A DFT+U look into experimentally synthesized monoclinic scheelite BiVO4
Jannatul Fardush Tanha, Syed Farid Uddin Farhad, Ummay Honey, Nazmul Islam Tanvir, Tarique Hasan, Sadiq Shahriyar Nishat, Alamgir Kabir, Shahran Ahmed, Mahmuda Hakim, M. N. I. Khan, Mohammad Moniruzzaman, Imtiaz Ahmed
Abstract
We present a combined experimental and Hubbard interaction corrected density functional theory (DFT+U) based study of monoclinic scheelite (ms) bismuth vanadate BiVO4 (BVO). The ms-BVO samples were synthesized using the standard solid state reaction technique.
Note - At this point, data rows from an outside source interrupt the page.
(* ===== verification/SshFacts.v ===== *)
(** * What a provisioning run leaves on the VPS

    [Provision] of SshOps.v over the deployment tables and the files of the
    VPS: the engine of Provisioner.v, the stages of Stages.v and the script
    that writes a managed file (XrayScripts.v) run together. *)

From S2P Require Import Prelude GoStrings NetIP Effects GoFmt Deployment Repository CertTypes Certificates.
From S2P Require Import Provisioner Remote XraySni XrayScripts XrayWorld XrayScriptFacts XrayFacts Stages Service SshOps.

#[local] Open Scope Z_scope.
#[local] Arguments iwp : simpl never.
#[local] Arguments HasPrefix : simpl never.

(** ** A file is replaced in one step *)
Section Write.
Context (directory target : string) (content : bytes) (w0 : World).

Definition old_or_new (w : World) : Prop := files w !! target = files w0 !! target \/ files w !! target = Some content.

Lemma old_or_new_insert t c w : t <> target -> old_or_new w -> old_or_new (with_files (<[t := c]> (files w)) w).
Proof. intros Hne Hw. unfold old_or_new. cbn. by rewrite lookup_insert_ne. Qed.

Lemma old_or_new_delete t w : t <> target -> old_or_new w -> old_or_new (with_files (delete t (files w)) w).
Proof. intros Hne Hw. unfold old_or_new. cbn. by rewrite lookup_delete_ne. Qed.

Lemma iwp_write_replaces w Q :
  HasPrefix target (directory +:+ "/.provisioner.") = false -> old_or_new w -> (forall ok w', old_or_new w' -> Q ok w') ->
  iwp old_or_new (write_script directory target content) w Q.
Proof.
  intros Htp Hw HQ. unfold write_script. apply iwp_must, iwp_sh. intros x w1 (d & -> & _). split; [done|].
  destruct x; [|by apply HQ]. assert (old_or_new (with_dirs d w)) as H1 by done. revert H1. generalize (with_dirs d w). clear w Hw. intros w Hw.
  apply iwp_seq, iwp_sh. intros [t|] w2 He; cbn in He; [|subst; split; [done|by apply HQ]].
  destruct He as (Hpre & _ & _ & _ & ->).
  assert (t <> target) as Hne by (intros ->; by rewrite Htp in Hpre).
  split; [by apply old_or_new_insert|]. apply iwp_seq.
  assert (old_or_new (with_files (<[t := []]> (files w)) w)) as H2 by by apply old_or_new_insert.
  revert H2. generalize (with_files (<[t := []]> (files w)) w). clear w Hw. intros w Hw.
  assert (forall (trapped : bool) v (R : bool -> World -> Prop), old_or_new v -> (forall ok v', old_or_new v' -> R ok v') ->
    iwp old_or_new (if trapped then sh (Remove t) else mret true) v R) as Htrap.
  { intros [|] v R Hv HR; [|by apply iwp_exit, HR]. apply iwp_sh. intros x v1 He. cbn in He.
    assert (old_or_new v1) by (destruct x; subst; [by apply old_or_new_delete|done]). split; [done|by apply HR]. }
  assert (forall status (trapped : bool) v, old_or_new v ->
    iwp old_or_new (_ ← (if trapped then sh (Remove t) else mret true); exit status) v Q) as Hend.
  { intros status trapped v Hv. apply iwp_seq, Htrap; [done|]. intros ok v' Hv'. by apply iwp_exit, HQ. }
  apply iwp_seq, iwp_sh. intros received w1 Hst. cbn in Hst.
  assert (old_or_new w1) as H1.
  { destruct received; [destruct Hst as [_ ->]; by apply old_or_new_insert|]. destruct Hst as [->|(c & _ & ->)]; [done|by apply old_or_new_insert]. }
  split; [done|]. destruct received; cbn [negb]; [|by apply Hend].
  assert (files w1 !! t = Some content) as Hc by (destruct Hst as [_ ->]; cbn; by rewrite lookup_insert_eq).
  clear Hst Hw w. apply iwp_seq, iwp_sh. intros moded w2 ->. split; [done|]. destruct moded; cbn [negb]; [|by apply Hend].
  apply iwp_seq, iwp_sh. intros exists_ w2 [-> _]. split; [done|]. apply iwp_seq.
  assert (forall R : bool -> World -> Prop, (forall b, R b w1) ->
    iwp old_or_new (if exists_ then sh (Compare t target) else mret false) w1 R) as Hcmp.
  { intros R HR. destruct exists_; [|by apply iwp_exit]. apply iwp_sh. intros x w2 [-> _]. by split. }
  apply Hcmp. intros same. destruct same; [by apply Hend|].
  apply iwp_seq, iwp_sh. intros moved w2 Hst. cbn in Hst.
  assert (old_or_new w2) as H2.
  { destruct moved; [|by subst]. destruct Hst as (c & Hc' & _ & ->). right. cbn. rewrite lookup_insert_eq. congruence. }
  split; [done|]. by apply Hend.
Qed.

Lemma written_replaces ans w1 :
  HasPrefix target (directory +:+ "/.provisioner.") = false -> script_step (write_script directory target content) ans w0 w1 -> old_or_new w1.
Proof.
  intros Htp Hs. assert (old_or_new w0) as H0 by by left.
  pose proof (script_step_rule _ _ _ _ _ _ H0 (iwp_write_replaces w0 (fun _ => old_or_new) Htp H0 (fun _ _ H => H)) Hs) as H. by destruct ans.
Qed.
End Write.

(** ** The managed files of the stages *)
Definition stage_paths : list (string * string) :=
  [("/etc/modules-load.d/remnanode.conf", "0644"); ("/etc/sysctl.d/99-remnanode.conf", "0644");
   ("/etc/security/limits.d/99-remnanode.conf", "0644"); ("/etc/systemd/system.conf.d/99-remnanode.conf", "0644");
   ("/etc/fail2ban/jail.d/remnanode-sshd.local", "0644"); ("/opt/remnanode/docker-compose.yml", "0600");
   ("/etc/systemd/system/node_exporter.service", "0644"); ("/opt/speedtest-exporter/docker-compose.yml", "0644");
   ("/etc/logrotate.d/remnanode", "0644")].

(** The stages that install managed files. *)
Definition file_stages : list string :=
  ["sysctl"; "limits"; "fail2ban"; "remnanode"; "node_exporter"; "speedtest_exporter"; "logrotate"].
The ms phase of the synthesized BVO samples has been confirmed from Rietveld analysis of the powder x-ray diffraction pattern and room temperature Raman spectroscopy. Both experimentally obtained crystal parameters and Raman peak positions were benchmarked against the DFT+U simulations. The variations in morphology and chemical concentrations due to different sintering temperatures and milling times were analyzed using field emission scanning electron microscopy and energy dispersive x-ray spectroscopy. The measured energy bandgap in the range of 2.38–2.58 eV from UV-Vis-NIR diffuse reflection spectroscopy was explained within the context of grain size variations in combination with bismuth and oxygen vacancies from DFT+U simulations.